Hollingsworth v. Perry Plaintiffs Kris Perry and Sandy Stier (JEWEL SAMAD/AFP/Getty Images/Newscom)

Hollingsworth v. Perry Plaintiffs Kris Perry and Sandy Stier (JEWEL SAMAD/AFP/Getty Images/Newscom)

On Wednesday, the U.S. Supreme Court issued its ruling in Hollingsworth v. Perry, finding that the official proponents of California’s Proposition 8 (which defined marriage as the union of one man and one woman) lacked standing to defend the law in court. Throwing out the federal appellate court’s decision, the Supreme Court sent the case back to the appellate court with instructions to dismiss the case.

So what happens next? The short answer is more litigation.

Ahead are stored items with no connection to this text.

(** * sw5e: advancement validation, advancement flow, character sheet handlers

    A shallow embedding of the JavaScript sources of the sw5e system module:

    - [ItemChoiceAdvancement] ([levels], [configuredForLevel],
      [_validateItemType]),
    - [ItemGrantConfig._validateDroppedItem],
    - [AdvancementFlow._updateObject],
    - [ActorSheet5eCharacter._onLevelChange] and [_onDropSingleItem],
    - [utils.simplifyBonus].

    JavaScript values are modelled as the code uses them: a property that may
    be [undefined] is an [option], an object used as a dictionary is a finite
    map or (where the enumeration order of the keys matters) an association
    list in creation order, a thrown exception is the [Throw] case of
    [Outcome], and the effects of the sheet handlers are written in a small
    state-and-exception monad over the actor and a log of the calls made to
    the host application. *)

From Stdlib Require Import ZArith Lia Ascii String.
From stdpp Require Import base option gmap strings list sorting pretty.

Open Scope string_scope.
Open Scope list_scope.
Open Scope Z_scope.

(* ===================================================================== *)
(** ** Exceptions and results *)
(* ===================================================================== *)

(** A label inserted into a localised message.  The localisation tables
    belong to the host, so a label is kept symbolically. *)
Inductive Label :=
| Localized (key : option string)  (* game.i18n.localize(key) *)
| Plain (text : option string).    (* a configured label, used as it is *)

(** [game.i18n.format(key, data)]: the message key and the substitutions. *)
Record Message := { msg_key : string; msg_data : list (string * Label) }.

Inductive JsError :=
| Error (m : Message)        (* throw new Error(game.i18n.format(...)) *)
| TypeError (what : string)  (* property read on undefined *)
| Rejected                   (* a promise rejected with null *)
| HostError (what : string). (* an exception raised inside the host *)

Inductive Outcome (A : Type) :=
| Return (a : A)
| Throw (e : JsError).
Arguments Return {A} a.
Arguments Throw {A} e.

Definition obind {A B} (m : Outcome A) (k : A -> Outcome B) : Outcome B :=
  match m with
  | Return a => k a
  | Throw e => Throw e
  end.

(** [try { body } catch(error) { handler }] *)
Definition try_catch {A} (body : Outcome A) (handler : JsError -> Outcome A)
  : Outcome A :=
  match body with
  | Return a => Return a
  | Throw e => handler e
  end.

Definition returns {A} (m : Outcome A) : Prop := exists a, m = Return a.
Definition throws {A} (m : Outcome A) : Prop := exists e, m = Throw e.

#[global] Instance Label_eq_dec : EqDecision Label.
Proof. solve_decision. Defined.
#[global] Instance Message_eq_dec : EqDecision Message.
Proof. solve_decision. Defined.
#[global] Instance JsError_eq_dec : EqDecision JsError.
Proof. solve_decision. Defined.

(* ===================================================================== *)
(** ** JavaScript primitives used by the sources *)
(* ===================================================================== *)

Module JS.

(** Truthiness of a string-or-undefined value: [undefined] and the empty
    string are falsy. *)
Definition truthy (s : option string) : bool :=
  match s with
  | Some s => negb (bool_decide (s = ""))
  | None => false
  end.

(** [x ?? y] *)
Definition nullish_or {A} (x y : option A) : option A :=
  match x with
  | Some _ => x
  | None => y
  end.

(** The property key a string-or-undefined value is coerced to in [obj[v]]. *)
Definition to_key (s : option string) : string :=
  match s with
  | Some s => s
  | None => "undefined"
  end.

(** The property key an object is coerced to in [obj[o]]. *)
Definition object_key : string := "[object Object]".

(** *** [parseInt(string)] with no radix

    Leading white space is skipped, one sign is read, a [0x] or [0X] prefix
    selects radix 16, and the longest run of digits is converted; [None] is
    [NaN].  Strings are sequences of bytes: only the ASCII white space
    characters are skipped.  The result is the exact integer (the rounding of
    integers beyond 2^53 to a double is not modelled). *)

Definition is_space (c : ascii) : bool :=
  let n := N_of_ascii c in
  (((9 <=? n) && (n <=? 13)) || (n =? 32))%N.

Fixpoint skip_spaces (s : string) : string :=
  match s with
  | String c s' => if is_space c then skip_spaces s' else s
  | EmptyString => s
  end.

Definition digit_value (radix : Z) (c : ascii) : option Z :=
  let n := Z.of_N (N_of_ascii c) in
  let d := if (48 <=? n) && (n <=? 57) then Some (n - 48)
           else if (97 <=? n) && (n <=? 122) then Some (n - 87)
           else if (65 <=? n) && (n <=? 90) then Some (n - 55)
           else None in
  match d with
  | Some v => if v <? radix then Some v else None
  | None => None
  end.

Here are a few key points about the case:

  • California state officials refused to defend the law in court.
  • While one federal district court declared Proposition 8 unconstitutional, that ruling may not apply to the entire state of California.
  • At a minimum, the original challengers of the law will now be able to marry. Whether this applies to more same-sex couples in California will be determined in the days to come.

In 2009, two same-sex couples who wanted to marry filed suit in federal district court against various California state officials, including the governor, the attorney general, and the Department of Public Health director. These officials refused to defend Proposition 8, so the district court allowed a group of private citizens recognized as the official proponents of Proposition 8 to defend the law. Ultimately, the district court ruled that Proposition 8 violated the federal equal protection and due process clauses and issued an injunction barring the defendants from applying or enforcing Proposition 8.

But the resulting injunction may be void because, as John Yoo commented, “the government never show[ed] up to defend the statute.… [T]he plaintiffs win, in essence, a default judgment.” If this is correct, then the district court’s order does not apply statewide. Yet immediately following the Supreme Court’s decision in Hollingsworth, California Governor Jerry Brown announced that the state Department of Public Health should order all county clerks to issue marriage licenses to same-sex couples “as soon as the Ninth Circuit confirms the stay is lifted.”

This may be premature. As some have noted, the California Constitution may prohibit this action. Article III, Section 3.5 of the California Constitution provides that state agencies may not “refuse to enforce a statute, on the basis of it being unconstitutional unless an appellate court has made a determination that such statute is unconstitutional.” This would presumably include the Department of Public Health and the county clerks who issue marriage licenses. A state appellate court has not yet ruled that Proposition 8 is unconstitutional, so a county clerk could potentially bring an action in state court arguing that issuing marriage licenses to same-sex couples violates Article III, Section 3.5.

Such a lawsuit would be similar to Crave v. Napolitano, a pending case brought by nine Immigration and Customs Enforcement (ICE) agents against ICE Director John Morton and Homeland Security Secretary Janet Napolitano. As Fox News has reported, the ICE agents are challenging a 2012 directive from Napolitano barring them from “starting deportation proceedings against unlawful immigrants who are not yet 30, were younger than 16 when they entered the country illegally, have lived here for five years, have graduated or are attending high school or have served in the military and have no felony convictions.”

The ICE agents claim that they are being forced to choose between violating the federal immigration law, which “requires them to initiate removal proceedings against anyone they detain,” or disobeying orders and thus facing disciplinary action. County clerks in California could soon face a similar choice: violate Proposition 8 or defy Governor Brown. However this pans out, the protracted legal battle over the definition of marriage in California is far from finished.